それがね、青森から北海道行ったんじゃなかったかな。で、初日の青森まではトラック、 11トントラックの助手席に乗って、前乗りしました。 やっぱあれで、僕、こういう仕事のやり方が全く変わっちゃったんですね。
つまり、音楽を見るっていうことは、こうこういうことなんだ。これをやらないと音楽は語れないんじゃないか。
ミュージシャンは、まあ、やってる人は、年に100本ぐらいやるわけでしょ。50本とか。で、そこに人生かけてるわけで。で、(音楽マスコミ)業界の僕らは、 東京なら東京、まあ、屋形さんは広島、広島のライブ見て、
「いやあ、お疲れ様でした。良かったですよ」って言って終わっちゃう。
終わっちゃっていいのかと思ったんです。彼の人生を共にしなきゃっていうことを、 体で教えてくれたのは、あのツアーですね。

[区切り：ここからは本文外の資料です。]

(* ===== verification/Backoff.v ===== *)
(** * Retry delays (workflow-sdk-node/src/retry/backoff.ts)

    Milliseconds are integers until the jitter: [Math.random()] is [p / 2^53]
    and the jittered value is kept as an exact fraction until [Math.round],
    with [JITTER_FRAC] as one fifth.  The cache of handled records
    (runner/deduplication_cache.ts) follows. *)

From S2P Require Import Prelude.

#[local] Open Scope Z_scope.

Definition BASE_DELAY_MS : Z := 100.
Definition FACTOR : Z := 2.
Definition MAX_DELAY_MS : Z := 30000.

(** [JITTER_FRAC] is [1 / JITTER_DEN]. *)
Definition JITTER_DEN : Z := 5.

(** [Math.random()] is [p / RANDOM_DEN] with [0 <= p < RANDOM_DEN]. *)
Definition RANDOM_DEN : Z := 2 ^ 53.

(** The loop [for (let i = 1; i < a; i++)]; [n] rounds are left. *)
Fixpoint grow (n : nat) (ms : Z) : Z :=
  match n with
  | O => ms
  | S n => let ms := ms * FACTOR in if ms >=? MAX_DELAY_MS then MAX_DELAY_MS else grow n ms
  end.

Definition base_delay (attempt : Z) : Z := grow (Z.to_nat (Z.max 1 attempt - 1)) BASE_DELAY_MS.

(** [Math.round(num / den)] for [den > 0]: halves go up. *)
Definition round_div (num den : Z) : Z := (2 * num + den) / (2 * den).

(** [delay(attempt)] when [Math.random()] returns [p / RANDOM_DEN]. *)
Definition delay (attempt p : Z) : Z :=
  let ms := base_delay attempt in
  let den := JITTER_DEN * RANDOM_DEN in
  Z.max 0 (Z.min MAX_DELAY_MS (round_div (ms * den + ms * (2 * p - RANDOM_DEN)) den)).

(** ** Lemmas *)

Lemma grow_spec n ms : 0 < ms ≤ MAX_DELAY_MS → grow n ms = Z.min MAX_DELAY_MS (ms * 2 ^ Z.of_nat n).
Proof.
  revert ms. induction n as [|n IH]; intros ms Hms; cbn [grow].
  { change (2 ^ Z.of_nat 0) with 1. lia. }
  rewrite Nat2Z.inj_succ, Z.pow_succ_r by lia. unfold FACTOR.
  assert (1 ≤ 2 ^ Z.of_nat n) as Hp by (pose proof (Z.pow_pos_nonneg 2 (Z.of_nat n)); lia).
  destruct (Z.geb_spec (ms * 2) MAX_DELAY_MS) as [H|H].
  - rewrite Z.min_l; [done|]. nia.
  - rewrite IH by lia. f_equal. lia.
Qed.

Lemma base_delay_spec attempt :
  base_delay attempt = Z.min MAX_DELAY_MS (BASE_DELAY_MS * 2 ^ (Z.max 1 attempt - 1)).
Proof.
  unfold base_delay. rewrite grow_spec by (unfold BASE_DELAY_MS, MAX_DELAY_MS; lia).
  by rewrite Z2Nat.id by lia.
Qed.

Lemma base_delay_bounds attempt : 100 ≤ base_delay attempt ≤ 30000.
Proof.
  rewrite base_delay_spec. unfold MAX_DELAY_MS, BASE_DELAY_MS.
  pose proof (Z.pow_pos_nonneg 2 (Z.max 1 attempt - 1)). lia.
Qed.

(** Rounding stays between integer bounds. *)
Lemma round_div_bounds num den lo hi : 0 < den → lo * den ≤ num ≤ hi * den → lo ≤ round_div num den ≤ hi.
Proof.
  intros Hd [Hlo Hhi]. unfold round_div. split.
  - apply Z.div_le_lower_bound; lia.
  - apply Z.lt_succ_r. apply Z.div_lt_upper_bound; lia.
Qed.

(** The base delay is a multiple of five, so its fifth is exact. *)
Lemma base_delay_fifth attempt : (5 | base_delay attempt).
Proof.
  rewrite base_delay_spec. unfold MAX_DELAY_MS, BASE_DELAY_MS.
  destruct (Z.min_spec 30000 (100 * 2 ^ (Z.max 1 attempt - 1))) as [[_ ->]|[_ ->]].
  - by exists 6000.
  - exists (20 * 2 ^ (Z.max 1 attempt - 1)). lia.
Qed.

(** ** Properties *)

(** The delay of an attempt is within a fifth of the exponential base
    [min 30000 (100 * 2^(attempt-1))], never above the maximum of 30 s and
    never below 80 ms, whatever the attempt number and the random value; the
    base never decreases from one attempt to the next. *)
Theorem delay_bounds attempt p :
  0 ≤ p < RANDOM_DEN →
  let base := Z.min MAX_DELAY_MS (BASE_DELAY_MS * 2 ^ (Z.max 1 attempt - 1)) in
  base - base / 5 ≤ delay attempt p ≤ Z.min MAX_DELAY_MS (base + base / 5) ∧
  80 ≤ delay attempt p ∧ base ≤ base_delay (attempt + 1).
Proof.
  intros Hp. cbv zeta. rewrite <- base_delay_spec. unfold delay.
  pose proof (base_delay_bounds attempt) as Hb. destruct (base_delay_fifth attempt) as [k Hk].
  set (b := base_delay attempt) in *. set (den := JITTER_DEN * RANDOM_DEN).
  assert (b / 5 = k) as -> by (rewrite Hk; by apply Z.div_mul).
  assert (b - k ≤ round_div (b * den + b * (2 * p - RANDOM_DEN)) den ≤ b + k) as Hr.
  { apply round_div_bounds; [done|]. unfold den, JITTER_DEN. rewrite Hk. nia. }
  unfold MAX_DELAY_MS. split_and!; try lia.
  unfold b. rewrite !base_delay_spec. unfold BASE_DELAY_MS, MAX_DELAY_MS.
  assert (2 ^ (Z.max 1 attempt - 1) ≤ 2 ^ (Z.max 1 (attempt + 1) - 1)) by (apply Z.pow_le_mono_r; lia). lia.
Qed.

Lemma delay_bounds_witness : 80 ≤ delay 4 (2 ^ 52) ∧ delay 4 (2 ^ 52) = 800.
Proof.
  split; [|vm_compute; reflexivity].
  apply (delay_bounds 4 (2 ^ 52)). split; [discriminate|reflexivity].
Defined.

(** * The deduplication cache (workflow-sdk-node/src/runner/deduplication_cache.ts)

    The map of last sightings, with the time [Date.now()] as an argument of
    each method.  The interval timer calls [sweep] at moments the properties
    do not restrict. *)

#[local] Open Scope Z_scope.

(** ** Definitions *)

Record DeduplicationCache := mkCache { dc_cache : gmap string Z; dc_windowMs : Z }.

Definition new_cache (windowMs : option Z) : DeduplicationCache :=
  mkCache ∅ (default (10 * 60 * 1000) windowMs).

Definition has (now : Z) (id : string) (c : DeduplicationCache) : bool :=
  match dc_cache c !! id with
  | Some seenAt => now - seenAt <? dc_windowMs c
  | None => false
  end.

Definition mark (now : Z) (id : string) (c : DeduplicationCache) : DeduplicationCache :=
  if truthy_str id then mkCache (<[id := now]> (dc_cache c)) (dc_windowMs c) else c.

Definition seenRecently (now : Z) (id : string) (c : DeduplicationCache) : bool * DeduplicationCache :=
  if negb (truthy_str id) then (false, c)
  else if has now id c then (true, c)
  else (false, mark now id c).

Definition sweep (now : Z) (c : DeduplicationCache) : DeduplicationCache :=
  let cutoff := now - dc_windowMs c in
  mkCache (filter (λ p : string * Z, ¬ (p.2 < cutoff)) (dc_cache c)) (dc_windowMs c).

Definition close (c : DeduplicationCache) : DeduplicationCache := mkCache ∅ (dc_windowMs c).

(** ** Histories

    A history is the list of what happened, newest first, with its time. *)

Inductive CacheEvent := Mark (id : string) | Sweep.

Definition apply_event (e : Z * CacheEvent) (c : DeduplicationCache) : DeduplicationCache :=
  match e.2 with Mark id => mark e.1 id c | Sweep => sweep e.1 c end.

Fixpoint run (h : list (Z * CacheEvent)) (c : DeduplicationCache) : DeduplicationCache :=
  match h with [] => c | e :: h => apply_event e (run h c) end.

(** The times of a history never decrease. *)
Fixpoint ordered (h : list (Z * CacheEvent)) : Prop :=
  match h with
  | [] => True
  | e :: h => (∀ e', e' ∈ h → e'.1 ≤ e.1) ∧ ordered h
  end.

(** The specification: the time of the last mark of [id]. *)
Fixpoint last_mark (id : string) (h : list (Z * CacheEvent)) : option Z :=
  match h with
  | [] => None
  | (t, Mark id') :: h => if String.eqb id id' then Some t else last_mark id h
  | (_, Sweep) :: h => last_mark id h
  end.

(** ** Lemmas *)

(** Unfold one event of a history, and nothing of the cache. *)
Ltac event := cbn [run last_mark ordered apply_event fst snd dc_cache].

Lemma run_window h c : dc_windowMs (run h c) = dc_windowMs c.
Proof.
  induction h as [|[t [id|]] h IH]; simpl; [done| |done]. unfold apply_event, mark. simpl.
  by destruct (truthy_str id).
Qed.

Lemma last_mark_in id h t : last_mark id h = Some t → ∃ e, e ∈ h ∧ e.1 = t.
Proof.
  induction h as [|[t' [id'|]] h IH]; simpl; [done| |].
  - destruct (String.eqb id id'); [intros [= ->]; eexists; split; [by left|done]|].
    intros (e & ? & ?)%IH. exists e. split; [by right|done].
  - intros (e & ? & ?)%IH. exists e. split; [by right|done].
Qed.

Lemma mark_lookup now id id' c :
  id ≠ EmptyString → dc_cache (mark now id' c) !! id = if String.eqb id id' then Some now else dc_cache c !! id.
Proof.
  intros Hid. unfold mark. destruct (truthy_str id') eqn:E; simpl.
  - rewrite lookup_insert. destruct (String.eqb_spec id id') as [->|]; by case_decide.
  - apply truthy_str_false in E as ->. by destruct (String.eqb_spec id EmptyString).
Qed.

Lemma sweep_lookup now id c :
  dc_cache (sweep now c) !! id =
  match dc_cache c !! id with
  | Some t => if decide (t < now - dc_windowMs c) then None else Some t
  | None => None
  end.
Proof.
  unfold sweep. simpl. rewrite map_lookup_filter. destruct (dc_cache c !! id) as [t|]; simpl; [|done].
  by case_decide; case_decide.
Qed.

(** The cache never forgets a mark before its window has passed, and holds
    nothing but last marks. *)
Lemma run_lookup h w id :
  id ≠ EmptyString → ordered h →
  match dc_cache (run h (mkCache ∅ w)) !! id with
  | Some t => last_mark id h = Some t
  | None => ∀ t, last_mark id h = Some t → ∃ e, e ∈ h ∧ w < e.1 - t
  end.
Proof.
  intros Hid. induction h as [|[t [id'|]] h IH]; event; [intros _; by rewrite lookup_empty| |];
    intros [Hord Ho].
  - specialize (IH Ho). rewrite mark_lookup by done.
    destruct (String.eqb id id'); [done|]. destruct (dc_cache _ !! id); [done|].
    intros t' (e & ? & ?)%IH. exists e. split; [by right|done].
  - specialize (IH Ho). rewrite sweep_lookup, run_window. cbn [dc_windowMs].
    destruct (dc_cache _ !! id) as [t'|].
    + case_decide; [|done]. intros t'' E. rewrite IH in E. simplify_eq.
      exists (t, Sweep). split; [by left|]. simpl. lia.
    + intros t' (e & ? & ?)%IH. exists e. split; [by right|done].
Qed.

(** ** Properties *)

(** The cache answers as if nothing was ever swept: after any history of
    marks and sweeps, [has] is true exactly when the last mark of the id is
    younger than the window, and never for the empty id. *)
Theorem has_iff_marked_recently h w id now :
  ordered h → (∀ e, e ∈ h → e.1 ≤ now) →
  has now id (run h (mkCache ∅ w)) = true ↔
  id ≠ EmptyString ∧ ∃ t, last_mark id h = Some t ∧ now - t < w.
Proof.
  intros Ho Hnow. unfold has. rewrite run_window. simpl. destruct (decide (id = EmptyString)) as [->|Hid].
  - assert (dc_cache (run h (mkCache ∅ w)) !! EmptyString = None) as ->.
    { clear. induction h as [|[t [id|]] h IH]; event; [apply lookup_empty| |].
      - unfold mark. destruct (truthy_str id) eqn:E; [|done]. simpl. apply truthy_str_true in E.
        by rewrite lookup_insert_ne.
      - by rewrite sweep_lookup, IH. }
    naive_solver.
  - pose proof (run_lookup h w id Hid Ho) as Hr. destruct (dc_cache _ !! id) as [t|].
    + rewrite Z.ltb_lt. naive_solver.
    + split; [done|]. intros (_ & t & Ht & Hlt). destruct (Hr t Ht) as (e & He & Hw).
      specialize (Hnow e He). lia.
Qed.

Lemma has_iff_marked_recently_witness :
  has 900 "a" (run [(800, Sweep); (500, Mark "a"); (100, Mark "b")] (mkCache ∅ 600)) = true.
Proof.
  apply (has_iff_marked_recently [(800, Sweep); (500, Mark "a"); (100, Mark "b")] 600 "a" 900).
  - simpl. split_and!; try done; intros e He; set_unfold in He; destruct_or! He; subst; simpl; lia.
  - intros e He. set_unfold in He. destruct_or! He; subst; simpl; lia.
  - split; [discriminate|]. exists 500. split; [reflexivity|lia].
Defined.

(** [seenRecently] reports a non-empty id once per window: right after a
    call that answered no, it answers yes until the window has passed and no
    again from then on; other ids are not affected. *)
Theorem seenRecently_once_per_window now now' id id' c :
  id ≠ EmptyString → 0 < dc_windowMs c → now ≤ now' →
  let '(answer, c') := seenRecently now id c in
  (answer = true ↔ has now id c = true) ∧
  (answer = false → (seenRecently now' id c').1 = true ↔ now' - now < dc_windowMs c) ∧
  (id' ≠ id → has now' id' c' = has now' id' c).
Proof.
  intros Hid Hw Hle. unfold seenRecently. rewrite (proj2 (truthy_str_true id)) by done. simpl.
  destruct (has now id c) eqn:E; simpl; split_and!; try done.
  - intros _.
    assert (has now' id (mark now id c) = (now' - now <? dc_windowMs c)) as Hh.
    { unfold has. rewrite mark_lookup by done. rewrite String.eqb_refl. unfold mark.
      by destruct (truthy_str id). }
    rewrite Hh. rewrite <- Z.ltb_lt. by destruct (now' - now <? dc_windowMs c).
  - intros Hne. unfold has. destruct (decide (id' = EmptyString)) as [->|Hne'].
    + unfold mark. rewrite (proj2 (truthy_str_true id)) by done. simpl. by rewrite lookup_insert_ne.
    + rewrite mark_lookup by done. unfold mark. rewrite (proj2 (truthy_str_true id)) by done. simpl.
      by destruct (String.eqb_spec id' id).
Qed.

Lemma seenRecently_once_per_window_witness :
  let c := (seenRecently 10 "a" (mkCache ∅ 100)).2 in (seenRecently 60 "a" c).1 = true.
Proof.
  pose proof (seenRecently_once_per_window 10 60 "a" "b" (mkCache ∅ 100) ltac:(discriminate) ltac:(reflexivity) ltac:(discriminate)) as H.
  destruct (seenRecently 10 "a" (mkCache ∅ 100)) as [ans c'] eqn:E. vm_compute in E. injection E as <- <-.
  apply H; reflexivity.
Defined.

僕、フリーランスなんで、一緒に何かをやった仲間っていないんです。会社の同僚、先輩とか。
いや、あの時のツアー83本、全国回った9ヶ月、同じ旅の釜の飯を食べてるんですよ。
未だにあのスタッフの名前とか思い浮かびますからね。PAだれ、照明だれ、舞台だれ、トランポだれ。それはもう本当に貴重な体験で。
実は一昨年、そのスタッフが亡くなったんですよ。
で、お別れ会があった時に、いや、僕は声がかったんで(参列したんです)。お別れ会には、もちろん浜田さんも見えてましたね。 そういう、こう、家族以上の付き合いがあるのがあのツアースタッフですね。絆がある。
「ツアーはスタッフのもんだ」っていう風に彼もよく言ってましたからね。「俺たちは歌わせてもらってるんだ」って。
これはもうトランポの人が言ってましたけども。「俺たちが楽器を運ばなかったら、コンサートなんかできねえんだぜ。」 それを、ステージに立ってるミュージシャン、もちろん浜田さんはその筆頭で、ミュージシャン全部知ってますから。
だから会館出る時に、「お疲れ様でした、よろしくお願いします」って言って、(浜田さんは)会館出てましたからね。ま、今はちょっと浜田さんの位置も変わってきたし。疲れ方も当時(と同じ)じゃないんで、 もっと別の扱いになってますけども。当時はやっぱり、まあ、会館出るときには、もうスタッフにお辞儀してから出てきましたからね。
「ツアーはスタッフのもんだ」っていう風に彼もよく言ってましたからね。「俺たちは歌わせてもらってるんだ」って。
屋形
じゃあ、そんなお話をちょっとお伺いしたところで、1曲セレクトしていただきたいんですが。
田家
えっとね、ON THEROAD 90で1番忘れられないのはね、「BASE BALL KID’S ROCK」。
みんな、ステージ上でエア・ベースボールをやって。 あれは僕もね、ウェーブやりましたから。